Stored dataset items

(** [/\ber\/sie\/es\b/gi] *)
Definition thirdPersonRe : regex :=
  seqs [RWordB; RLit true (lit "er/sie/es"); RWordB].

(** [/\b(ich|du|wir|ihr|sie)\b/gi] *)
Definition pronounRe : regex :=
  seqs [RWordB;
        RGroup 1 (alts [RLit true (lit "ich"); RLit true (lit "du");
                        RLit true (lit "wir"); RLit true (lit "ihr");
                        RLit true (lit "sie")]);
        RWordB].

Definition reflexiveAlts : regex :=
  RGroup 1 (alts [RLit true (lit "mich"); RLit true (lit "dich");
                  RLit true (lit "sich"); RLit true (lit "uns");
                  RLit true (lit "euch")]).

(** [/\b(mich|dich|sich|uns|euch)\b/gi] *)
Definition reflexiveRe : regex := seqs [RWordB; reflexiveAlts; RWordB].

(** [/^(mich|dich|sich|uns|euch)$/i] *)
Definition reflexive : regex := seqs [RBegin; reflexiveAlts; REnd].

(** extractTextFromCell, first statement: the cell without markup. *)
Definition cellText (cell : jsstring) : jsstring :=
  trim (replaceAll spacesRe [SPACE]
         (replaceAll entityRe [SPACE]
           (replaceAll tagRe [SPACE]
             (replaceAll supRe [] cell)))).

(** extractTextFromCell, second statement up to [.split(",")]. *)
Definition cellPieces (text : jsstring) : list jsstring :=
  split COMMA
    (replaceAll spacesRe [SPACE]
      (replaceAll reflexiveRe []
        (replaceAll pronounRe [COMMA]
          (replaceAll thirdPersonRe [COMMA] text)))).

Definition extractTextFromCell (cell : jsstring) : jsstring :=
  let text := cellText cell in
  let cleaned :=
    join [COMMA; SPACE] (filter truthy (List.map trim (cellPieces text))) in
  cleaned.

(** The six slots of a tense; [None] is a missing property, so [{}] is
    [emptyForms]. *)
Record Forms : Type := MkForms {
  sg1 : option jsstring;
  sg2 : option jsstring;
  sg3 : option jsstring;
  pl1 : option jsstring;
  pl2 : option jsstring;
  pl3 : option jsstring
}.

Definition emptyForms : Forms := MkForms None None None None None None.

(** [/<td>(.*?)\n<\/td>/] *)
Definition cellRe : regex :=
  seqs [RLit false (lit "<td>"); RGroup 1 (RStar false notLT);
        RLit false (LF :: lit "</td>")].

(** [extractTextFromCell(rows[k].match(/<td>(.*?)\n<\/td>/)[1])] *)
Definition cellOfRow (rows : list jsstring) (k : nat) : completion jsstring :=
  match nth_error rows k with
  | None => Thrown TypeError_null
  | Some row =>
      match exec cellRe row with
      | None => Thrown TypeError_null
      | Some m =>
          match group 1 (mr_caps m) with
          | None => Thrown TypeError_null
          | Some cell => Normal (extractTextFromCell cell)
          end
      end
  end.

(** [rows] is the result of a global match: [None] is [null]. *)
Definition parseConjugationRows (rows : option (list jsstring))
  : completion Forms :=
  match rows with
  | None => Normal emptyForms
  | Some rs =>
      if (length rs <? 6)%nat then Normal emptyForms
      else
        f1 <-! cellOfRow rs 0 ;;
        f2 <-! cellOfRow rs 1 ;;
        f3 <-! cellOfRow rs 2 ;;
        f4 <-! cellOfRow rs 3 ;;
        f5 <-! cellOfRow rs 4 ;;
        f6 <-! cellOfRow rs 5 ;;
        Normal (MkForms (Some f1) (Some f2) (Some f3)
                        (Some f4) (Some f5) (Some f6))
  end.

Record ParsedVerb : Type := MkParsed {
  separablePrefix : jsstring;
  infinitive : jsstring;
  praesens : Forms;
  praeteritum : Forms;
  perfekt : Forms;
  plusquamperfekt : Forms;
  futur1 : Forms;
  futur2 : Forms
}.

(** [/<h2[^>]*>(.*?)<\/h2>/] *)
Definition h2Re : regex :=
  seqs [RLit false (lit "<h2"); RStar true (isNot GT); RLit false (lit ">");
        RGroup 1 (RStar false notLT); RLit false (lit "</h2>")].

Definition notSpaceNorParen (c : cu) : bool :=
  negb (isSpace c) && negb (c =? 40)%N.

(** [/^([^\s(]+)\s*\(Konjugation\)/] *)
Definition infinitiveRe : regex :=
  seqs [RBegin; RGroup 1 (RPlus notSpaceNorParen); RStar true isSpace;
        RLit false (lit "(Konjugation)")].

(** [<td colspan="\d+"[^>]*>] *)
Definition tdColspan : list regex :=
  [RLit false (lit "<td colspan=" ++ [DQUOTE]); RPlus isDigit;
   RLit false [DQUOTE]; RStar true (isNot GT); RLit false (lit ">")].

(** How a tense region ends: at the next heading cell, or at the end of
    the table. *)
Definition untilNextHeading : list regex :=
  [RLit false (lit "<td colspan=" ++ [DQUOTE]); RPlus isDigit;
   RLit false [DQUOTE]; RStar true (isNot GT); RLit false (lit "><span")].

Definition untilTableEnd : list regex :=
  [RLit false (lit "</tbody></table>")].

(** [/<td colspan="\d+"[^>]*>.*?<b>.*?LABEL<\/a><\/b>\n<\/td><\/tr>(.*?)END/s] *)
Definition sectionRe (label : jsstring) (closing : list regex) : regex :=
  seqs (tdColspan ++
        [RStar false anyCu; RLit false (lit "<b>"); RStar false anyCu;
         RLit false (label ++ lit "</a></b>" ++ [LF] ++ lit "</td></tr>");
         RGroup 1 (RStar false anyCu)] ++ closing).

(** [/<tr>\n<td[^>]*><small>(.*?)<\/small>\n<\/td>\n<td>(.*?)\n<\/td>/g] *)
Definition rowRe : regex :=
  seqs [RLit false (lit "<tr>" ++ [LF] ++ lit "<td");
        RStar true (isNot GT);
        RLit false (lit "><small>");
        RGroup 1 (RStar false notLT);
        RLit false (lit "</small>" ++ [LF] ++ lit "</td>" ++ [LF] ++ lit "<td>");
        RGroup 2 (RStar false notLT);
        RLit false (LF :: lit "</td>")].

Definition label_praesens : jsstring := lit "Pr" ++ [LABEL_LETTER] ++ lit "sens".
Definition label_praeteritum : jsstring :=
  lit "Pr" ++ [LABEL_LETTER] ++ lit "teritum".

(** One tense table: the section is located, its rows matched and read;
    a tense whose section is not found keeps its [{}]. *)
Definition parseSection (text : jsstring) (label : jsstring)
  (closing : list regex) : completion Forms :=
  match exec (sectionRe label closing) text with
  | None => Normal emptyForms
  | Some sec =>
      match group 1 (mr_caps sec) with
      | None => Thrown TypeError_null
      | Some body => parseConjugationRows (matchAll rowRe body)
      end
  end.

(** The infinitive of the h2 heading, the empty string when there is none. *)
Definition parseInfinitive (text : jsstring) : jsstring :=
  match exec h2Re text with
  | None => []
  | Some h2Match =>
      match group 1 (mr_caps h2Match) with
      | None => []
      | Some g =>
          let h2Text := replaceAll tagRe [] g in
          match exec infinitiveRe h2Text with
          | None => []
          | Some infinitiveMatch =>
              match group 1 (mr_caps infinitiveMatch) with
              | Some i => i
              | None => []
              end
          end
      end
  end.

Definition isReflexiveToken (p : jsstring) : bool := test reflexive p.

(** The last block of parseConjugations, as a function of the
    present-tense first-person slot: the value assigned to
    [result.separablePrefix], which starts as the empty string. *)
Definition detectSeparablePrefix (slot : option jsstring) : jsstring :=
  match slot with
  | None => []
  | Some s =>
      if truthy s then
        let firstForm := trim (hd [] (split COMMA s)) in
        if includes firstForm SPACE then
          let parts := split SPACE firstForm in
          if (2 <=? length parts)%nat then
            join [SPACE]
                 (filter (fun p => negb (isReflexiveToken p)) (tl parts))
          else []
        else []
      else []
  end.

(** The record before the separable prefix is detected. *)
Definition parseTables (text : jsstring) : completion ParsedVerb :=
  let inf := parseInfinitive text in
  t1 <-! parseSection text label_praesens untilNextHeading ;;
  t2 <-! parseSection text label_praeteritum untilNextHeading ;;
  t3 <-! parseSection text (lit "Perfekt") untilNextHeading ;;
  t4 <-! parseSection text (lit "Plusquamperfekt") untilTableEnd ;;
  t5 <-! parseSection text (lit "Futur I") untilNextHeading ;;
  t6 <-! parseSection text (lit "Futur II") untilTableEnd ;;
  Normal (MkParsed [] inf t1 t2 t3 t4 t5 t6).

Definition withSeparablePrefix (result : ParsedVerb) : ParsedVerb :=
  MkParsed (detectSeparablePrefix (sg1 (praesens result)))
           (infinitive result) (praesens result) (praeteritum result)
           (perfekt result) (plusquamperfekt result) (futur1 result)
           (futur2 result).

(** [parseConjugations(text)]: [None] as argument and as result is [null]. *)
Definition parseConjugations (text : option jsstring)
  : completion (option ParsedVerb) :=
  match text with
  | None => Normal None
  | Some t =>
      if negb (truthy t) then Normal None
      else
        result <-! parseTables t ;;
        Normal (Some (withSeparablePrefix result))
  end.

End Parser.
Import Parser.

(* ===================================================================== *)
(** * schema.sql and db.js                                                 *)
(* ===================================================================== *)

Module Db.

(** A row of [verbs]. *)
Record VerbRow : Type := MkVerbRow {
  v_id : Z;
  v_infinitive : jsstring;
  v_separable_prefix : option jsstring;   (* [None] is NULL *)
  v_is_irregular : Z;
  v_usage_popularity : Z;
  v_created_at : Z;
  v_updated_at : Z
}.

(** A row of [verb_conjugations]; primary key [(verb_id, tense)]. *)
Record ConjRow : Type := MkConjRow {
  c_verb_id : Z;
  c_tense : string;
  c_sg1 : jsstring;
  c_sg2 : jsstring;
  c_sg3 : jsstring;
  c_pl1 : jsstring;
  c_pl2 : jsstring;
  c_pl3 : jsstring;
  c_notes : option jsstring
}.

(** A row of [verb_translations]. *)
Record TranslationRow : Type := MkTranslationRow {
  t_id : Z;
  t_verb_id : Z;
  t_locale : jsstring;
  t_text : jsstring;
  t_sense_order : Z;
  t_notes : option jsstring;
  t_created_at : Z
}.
--
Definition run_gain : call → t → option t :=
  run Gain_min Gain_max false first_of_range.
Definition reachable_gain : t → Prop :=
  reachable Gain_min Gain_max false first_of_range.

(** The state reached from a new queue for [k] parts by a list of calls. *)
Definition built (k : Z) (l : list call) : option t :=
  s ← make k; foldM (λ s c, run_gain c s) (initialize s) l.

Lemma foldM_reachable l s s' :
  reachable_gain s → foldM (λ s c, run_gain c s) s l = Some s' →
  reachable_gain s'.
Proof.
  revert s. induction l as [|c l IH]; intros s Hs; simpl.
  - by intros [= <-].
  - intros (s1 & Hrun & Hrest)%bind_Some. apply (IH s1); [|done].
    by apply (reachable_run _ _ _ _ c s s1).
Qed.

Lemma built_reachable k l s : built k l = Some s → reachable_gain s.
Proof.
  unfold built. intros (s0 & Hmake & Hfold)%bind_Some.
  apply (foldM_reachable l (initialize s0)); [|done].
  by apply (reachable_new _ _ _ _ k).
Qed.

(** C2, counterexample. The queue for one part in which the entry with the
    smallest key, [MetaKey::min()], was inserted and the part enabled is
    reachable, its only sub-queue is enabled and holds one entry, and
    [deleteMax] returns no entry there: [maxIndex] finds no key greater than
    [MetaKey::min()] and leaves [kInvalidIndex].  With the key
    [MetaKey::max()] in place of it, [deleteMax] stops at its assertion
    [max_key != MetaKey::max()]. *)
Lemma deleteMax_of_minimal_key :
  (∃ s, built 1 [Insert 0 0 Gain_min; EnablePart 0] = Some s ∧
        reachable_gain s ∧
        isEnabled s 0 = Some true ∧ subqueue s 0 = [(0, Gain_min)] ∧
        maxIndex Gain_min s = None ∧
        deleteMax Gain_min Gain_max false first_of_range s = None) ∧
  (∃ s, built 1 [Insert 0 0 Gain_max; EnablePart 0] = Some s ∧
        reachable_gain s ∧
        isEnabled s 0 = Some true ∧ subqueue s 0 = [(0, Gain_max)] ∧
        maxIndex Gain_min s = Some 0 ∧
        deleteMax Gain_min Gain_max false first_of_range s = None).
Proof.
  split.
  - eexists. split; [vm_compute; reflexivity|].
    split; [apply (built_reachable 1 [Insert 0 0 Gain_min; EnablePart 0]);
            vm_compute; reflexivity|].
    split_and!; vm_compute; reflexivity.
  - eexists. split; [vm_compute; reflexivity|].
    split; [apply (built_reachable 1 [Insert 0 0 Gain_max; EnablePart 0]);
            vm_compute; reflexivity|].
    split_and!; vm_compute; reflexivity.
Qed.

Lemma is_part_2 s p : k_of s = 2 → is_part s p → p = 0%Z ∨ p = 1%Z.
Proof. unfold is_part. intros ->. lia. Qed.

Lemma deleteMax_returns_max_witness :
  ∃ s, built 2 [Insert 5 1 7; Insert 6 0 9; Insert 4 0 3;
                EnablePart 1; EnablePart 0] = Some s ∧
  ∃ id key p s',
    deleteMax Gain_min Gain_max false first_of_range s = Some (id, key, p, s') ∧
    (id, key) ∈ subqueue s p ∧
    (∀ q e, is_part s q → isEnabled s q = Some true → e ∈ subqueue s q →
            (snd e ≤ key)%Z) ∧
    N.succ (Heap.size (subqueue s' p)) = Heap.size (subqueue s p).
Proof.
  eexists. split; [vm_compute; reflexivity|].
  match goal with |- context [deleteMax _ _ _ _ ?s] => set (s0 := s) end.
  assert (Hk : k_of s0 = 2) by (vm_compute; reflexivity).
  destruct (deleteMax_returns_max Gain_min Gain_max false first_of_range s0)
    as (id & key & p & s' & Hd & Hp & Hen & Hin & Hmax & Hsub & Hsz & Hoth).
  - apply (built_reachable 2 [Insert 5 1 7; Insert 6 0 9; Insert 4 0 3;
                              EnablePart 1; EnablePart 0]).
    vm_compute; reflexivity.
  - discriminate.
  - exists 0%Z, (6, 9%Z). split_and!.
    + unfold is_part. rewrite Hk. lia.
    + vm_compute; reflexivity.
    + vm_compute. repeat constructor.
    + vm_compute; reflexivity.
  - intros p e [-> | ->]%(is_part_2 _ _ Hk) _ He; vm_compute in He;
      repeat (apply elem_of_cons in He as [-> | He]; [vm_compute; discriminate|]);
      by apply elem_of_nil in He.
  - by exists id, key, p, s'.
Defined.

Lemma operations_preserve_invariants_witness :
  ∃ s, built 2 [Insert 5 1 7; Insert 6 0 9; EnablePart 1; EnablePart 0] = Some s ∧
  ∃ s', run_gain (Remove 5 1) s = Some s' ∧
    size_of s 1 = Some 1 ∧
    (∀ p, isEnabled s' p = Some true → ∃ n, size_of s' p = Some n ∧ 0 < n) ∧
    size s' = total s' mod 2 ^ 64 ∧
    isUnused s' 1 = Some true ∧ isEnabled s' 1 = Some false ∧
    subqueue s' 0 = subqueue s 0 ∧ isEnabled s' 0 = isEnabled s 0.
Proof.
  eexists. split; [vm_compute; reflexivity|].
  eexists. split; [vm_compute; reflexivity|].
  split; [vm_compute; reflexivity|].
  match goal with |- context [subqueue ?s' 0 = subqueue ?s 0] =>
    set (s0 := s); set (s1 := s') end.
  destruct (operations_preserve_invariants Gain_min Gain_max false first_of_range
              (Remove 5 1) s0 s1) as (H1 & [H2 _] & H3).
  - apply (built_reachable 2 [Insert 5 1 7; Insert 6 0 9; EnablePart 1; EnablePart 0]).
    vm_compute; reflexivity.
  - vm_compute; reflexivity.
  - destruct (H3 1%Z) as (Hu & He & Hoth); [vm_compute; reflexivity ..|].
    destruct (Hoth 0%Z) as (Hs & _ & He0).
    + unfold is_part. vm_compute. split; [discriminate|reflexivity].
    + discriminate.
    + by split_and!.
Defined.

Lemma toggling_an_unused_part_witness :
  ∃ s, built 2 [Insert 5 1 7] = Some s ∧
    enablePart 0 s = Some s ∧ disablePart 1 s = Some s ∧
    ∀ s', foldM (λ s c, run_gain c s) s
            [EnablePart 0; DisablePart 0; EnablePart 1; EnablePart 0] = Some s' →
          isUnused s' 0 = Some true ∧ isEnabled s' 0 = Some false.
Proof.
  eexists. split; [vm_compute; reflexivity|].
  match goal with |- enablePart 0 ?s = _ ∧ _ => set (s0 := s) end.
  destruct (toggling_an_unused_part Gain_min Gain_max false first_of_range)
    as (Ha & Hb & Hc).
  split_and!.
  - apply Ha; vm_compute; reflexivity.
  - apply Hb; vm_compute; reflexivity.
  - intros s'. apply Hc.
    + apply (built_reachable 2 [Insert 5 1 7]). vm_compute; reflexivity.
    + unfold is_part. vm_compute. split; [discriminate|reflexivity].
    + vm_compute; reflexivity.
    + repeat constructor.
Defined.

What the exercise asks: Going through the entries above, count the lines that have the word "Konjugation" and state that count alone.

Result of the exercise: 2